我们考虑了图 4 中展示和命名的 9 种不同的查询结构。我们使用 5 种查询结构进行训练，然后在所有 9 种查询结构上进行评估。有关查询生成的详细信息，请参见附录 D；生成的逻辑查询的统计信息，请参见附录 F 中的表 6。给定一个查询 $q$ ，让 $\llbracket q\rrbracket_{\text{train}}$ ， $\llbracket q\rrbracket_{\text{val}}$ 和 $\llbracket q\rrbracket_{\text{test}}$ 分别表示通过在 $\mathcal{G}_{\text{train}}$ ， $\mathcal{G}_{\text{valid}}$ 和 $\mathcal{G}_{\text{test}}$ 上运行子图匹配 $q$ 获得的一组答案实体。在训练时，我们使用 $\llbracket q\rrbracket_{\text{train}}$ 作为查询的正例，其他随机实体作为负例。然而，在测试/验证时，我们采取不同的方法。请注意，我们专注于回答在泛化性能至关重要且至少需要填充一个边以回答查询的查询。

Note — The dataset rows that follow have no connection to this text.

(** * Pintos boot sequencer ([threads/init.c]): a shallow embedding

    The C functions of [src/threads/init.c] are rendered as Rocq functions
    over explicit state.  A C function that can stop the machine ([PANIC],
    [power_off]) or leave defined behaviour (null dereference, index outside
    an array) returns a [res]: either a value with the next state, or the
    reason the run stopped together with the state at that point.

    Pointers into [argv] are modelled by the suffix of the array they point
    at: [*argv] is the head, [argv[i]] is the [i]-th element, [argv += n]
    drops [n] elements, and the null sentinel is [None]. *)

From Stdlib Require Import ZArith String Ascii List Lia Bool DecimalString.
From stdpp Require Import base option gmap strings list.

Open Scope Z_scope.

(** ** Build configuration

    [#ifdef USERPROG], [#ifdef FILESYS] and [#ifdef VM] select code at
    compile time; the model carries the three switches in a record. *)

Record build := {
  USERPROG : bool;
  FILESYS : bool;
  VM : bool
}.

(** ** Runs that stop, and the state-passing monad *)

Inductive halt :=
| Panic (msg : string)      (* PANIC (...): the message is printed, the kernel stops *)
| PoweredOff                (* power_off (): the machine is switched off *)
| ThreadExit                (* thread_exit (): the boot thread ends *)
| Undefined (what : string) (* the run left the defined behaviour of C *)
| OutOfFuel.                (* the iteration budget of a loop model ran out *)

Inductive res (S A : Type) :=
| Ret (a : A) (s : S)
| Halt (h : halt) (s : S).
Arguments Ret {S A} a s.
Arguments Halt {S A} h s.

Definition M (S A : Type) : Type := S -> res S A.

Definition ret {S A} (a : A) : M S A := fun s => Ret a s.
Definition stop {S A} (h : halt) : M S A := fun s => Halt h s.
Definition bind {S A B} (m : M S A) (f : A -> M S B) : M S B :=
  fun s => match m s with
           | Ret a s' => f a s'
           | Halt h s' => Halt h s'
           end.
Definition modify {S} (f : S -> S) : M S unit := fun s => Ret tt (f s).
Definition gets {S A} (f : S -> A) : M S A := fun s => Ret (f s) s.

Notation "x <- m ;; k" := (bind m (fun x => k))
  (at level 20, m at level 99, k at level 200, only parsing).
Notation "m >> k" := (bind m (fun _ => k))
  (at level 100, k at level 200, right associativity, only parsing).

(** ** What the boot code does to the rest of the kernel

    Console output and calls into other subsystems are recorded, oldest
    first, in a trace. *)

Inductive value :=
| VInt (z : Z)
| VBool (b : bool)
| VStr (s : string)
| VArgv (argv : list (option string))
| VResultOf (fn : string).

Inductive event :=
| Printf (text : string)
| Call (fn : string) (args : list value).

(** The globals written by option processing, and the trace. *)
Record kernel := {
  power_off_when_done : bool;
  format_filesys : bool;
  thread_mlfqs : bool;
  thread_tests : bool;
  user_page_limit : Z;
  trace : list event
}.

Definition set_power_off_when_done (v : bool) (k : kernel) : kernel :=
  {| power_off_when_done := v; format_filesys := format_filesys k;
     thread_mlfqs := thread_mlfqs k; thread_tests := thread_tests k;
     user_page_limit := user_page_limit k; trace := trace k |}.
Definition set_format_filesys (v : bool) (k : kernel) : kernel :=
  {| power_off_when_done := power_off_when_done k; format_filesys := v;
     thread_mlfqs := thread_mlfqs k; thread_tests := thread_tests k;
     user_page_limit := user_page_limit k; trace := trace k |}.
Definition set_thread_mlfqs (v : bool) (k : kernel) : kernel :=
  {| power_off_when_done := power_off_when_done k; format_filesys := format_filesys k;
     thread_mlfqs := v; thread_tests := thread_tests k;
     user_page_limit := user_page_limit k; trace := trace k |}.
Definition set_thread_tests (v : bool) (k : kernel) : kernel :=
  {| power_off_when_done := power_off_when_done k; format_filesys := format_filesys k;
     thread_mlfqs := thread_mlfqs k; thread_tests := v;
     user_page_limit := user_page_limit k; trace := trace k |}.
Definition set_user_page_limit (v : Z) (k : kernel) : kernel :=
  {| power_off_when_done := power_off_when_done k; format_filesys := format_filesys k;
     thread_mlfqs := thread_mlfqs k; thread_tests := thread_tests k;
     user_page_limit := v; trace := trace k |}.
Definition emit (evs : list event) (k : kernel) : kernel :=
  {| power_off_when_done := power_off_when_done k; format_filesys := format_filesys k;
     thread_mlfqs := thread_mlfqs k; thread_tests := thread_tests k;
     user_page_limit := user_page_limit k; trace := trace k ++ evs |}.

Definition printf (text : string) : M kernel unit := modify (emit [Printf text]).
Definition call (fn : string) (args : list value) : M kernel unit :=
  modify (emit [Call fn args]).

(** ** C library functions used by [init.c]

    [lib/string.c] and [lib/stdlib.c] are not among the sources; the
    functions below follow their C contracts on NUL-free strings. *)

Definition nl : string := String (ascii_of_nat 10) EmptyString.

(** [%d] of [printf] and [PANIC]. *)
Definition dec (z : Z) : string := NilZero.string_of_int (Z.to_int z).

Definition is_delim (delimiters : string) (c : ascii) : bool :=
  existsb (Ascii.eqb c) (list_ascii_of_string delimiters).

Fixpoint skip_delims (delimiters s : string) : string :=
  match s with
  | EmptyString => EmptyString
  | String c s' => if is_delim delimiters c then skip_delims delimiters s' else s
  end.

(** The token at the front of [s] and what follows the delimiter ending it. *)
Fixpoint span_token (delimiters s : string) : string * string :=
  match s with
  | EmptyString => (EmptyString, EmptyString)
  | String c s' =>
      if is_delim delimiters c then (EmptyString, s')
      else let (tok, rest) := span_token delimiters s' in (String c tok, rest)
  end.

(** Modelled from the spec: [strtok_r] of [lib/string.c], which is not under
    src/ ("splits each into name/value", "splits at the first [=]").
    [strtok_r s delimiters save_ptr] gives the next token and the new
    [*save_ptr]; a null [s] continues from [save_ptr].  Delimiters in front
    of the token are skipped, and no token is left when only delimiters
    remain. *)
Definition strtok_r (s : option string) (delimiters save_ptr : string)
  : option string * string :=
  match skip_delims delimiters (default save_ptr s) with
  | EmptyString => (None, EmptyString)
  | s1 => let (tok, rest) := span_token delimiters s1 in (Some tok, rest)
  end.

Definition isspace (c : ascii) : bool :=
  let n := nat_of_ascii c in
  (n =? 32)%nat || ((9 <=? n)%nat && (n <=? 13)%nat).

Definition isdigit (c : ascii) : bool :=
  let n := nat_of_ascii c in (48 <=? n)%nat && (n <=? 57)%nat.

Fixpoint skip_space (s : string) : string :=
  match s with
  | String c s' => if isspace c then skip_space s' else s
  | EmptyString => EmptyString
  end.

Fixpoint digits_value (s : string) (acc : Z) : Z :=
  match s with
  | String c s' =>
      if isdigit c then digits_value s' (acc * 10 + (Z.of_nat (nat_of_ascii c) - 48))
      else acc
  | EmptyString => acc
  end.

(** A C [int] holding [z] (two's complement, 32 bits). *)
Definition to_int (z : Z) : Z := (z + 2 ^ 31) mod 2 ^ 32 - 2 ^ 31.
(** A C [unsigned int] holding [z]. *)
Definition to_uint (z : Z) : Z := z mod 2 ^ 32.
(** A [uint64_t] (or [size_t]) holding [z]. *)
Definition wrap64 (z : Z) : Z := z mod 2 ^ 64.

(** Modelled from the spec: [atoi] of [lib/stdlib.c], which is not under
    src/ ("best-effort numeric conversion (non-numeric input yields
    zero)").  White space, an optional sign, then the leading digits.  A null
    argument is outside the function's contract. *)
Definition atoi {S} (s : option string) : M S Z :=
  match s with
  | None => stop (Undefined "atoi: null pointer")
  | Some s =>
      match skip_space s with
      | String "-" s' => ret (to_int (- digits_value s' 0))
      | String "+" s' => ret (to_int (digits_value s' 0))
      | s' => ret (to_int (digits_value s' 0))
      end
  end.

(** [strcmp (a, b) == 0]. *)
Definition streq (a b : string) : bool := String.eqb a b.

(** [**argv == c]: the first character of a string ([NUL] for the empty one). *)
Definition first_char_is (s : string) (c : ascii) : bool :=
  match s with
  | String c0 _ => Ascii.eqb c0 c
  | EmptyString => Ascii.eqb Ascii.zero c
  end.

(** The two [strtok_r] calls at the top of the loop of [parse_options]:
    [name] is cut at the first [=], [value] is the rest of the token. *)
Definition split_option (tok : string) : option string * option string :=
  let (name, save_ptr) := strtok_r (Some tok) "=" EmptyString in
  let (value, _) := strtok_r None EmptyString save_ptr in
  (name, value).

(** ** Option processing and action dispatch *)

Section Boot.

因此，我们不会在完整的验证（或测试）答案集 $\llbracket q\rrbracket_{\text{val}}$ （ $\llbracket q\rrbracket_{\text{test}}$ ）上评估给定的查询，而是仅在包含缺失关系的答案上验证该方法。鉴于我们构建了 $\mathcal{G}_{\text{train}}\subseteq\mathcal{G}_{\text{valid}}\subseteq\mathcal{G}_{\text{test}}$ ，我们有 $\llbracket q\rrbracket_{\text{train}}\subseteq\llbracket q\rrbracket_{\text{val}}\subseteq\llbracket q\rrbracket_{\text{test}}$ ，因此我们在 $\llbracket q\rrbracket_{\text{val}}\backslash\llbracket q\rrbracket_{\text{train}}$ 上评估该方法以调整超参数，然后报告在 $\llbracket q\rrbracket_{\text{test}}\backslash\llbracket q\rrbracket_{\text{val}}$ 中识别答案实体的结果。 这意味着我们始终对不在训练集中的查询/实体进行评估，而且该方法以前从未见过它们。此外，对于这些查询，传统的图遍历技术将无法找到答案（因为缺少关系）。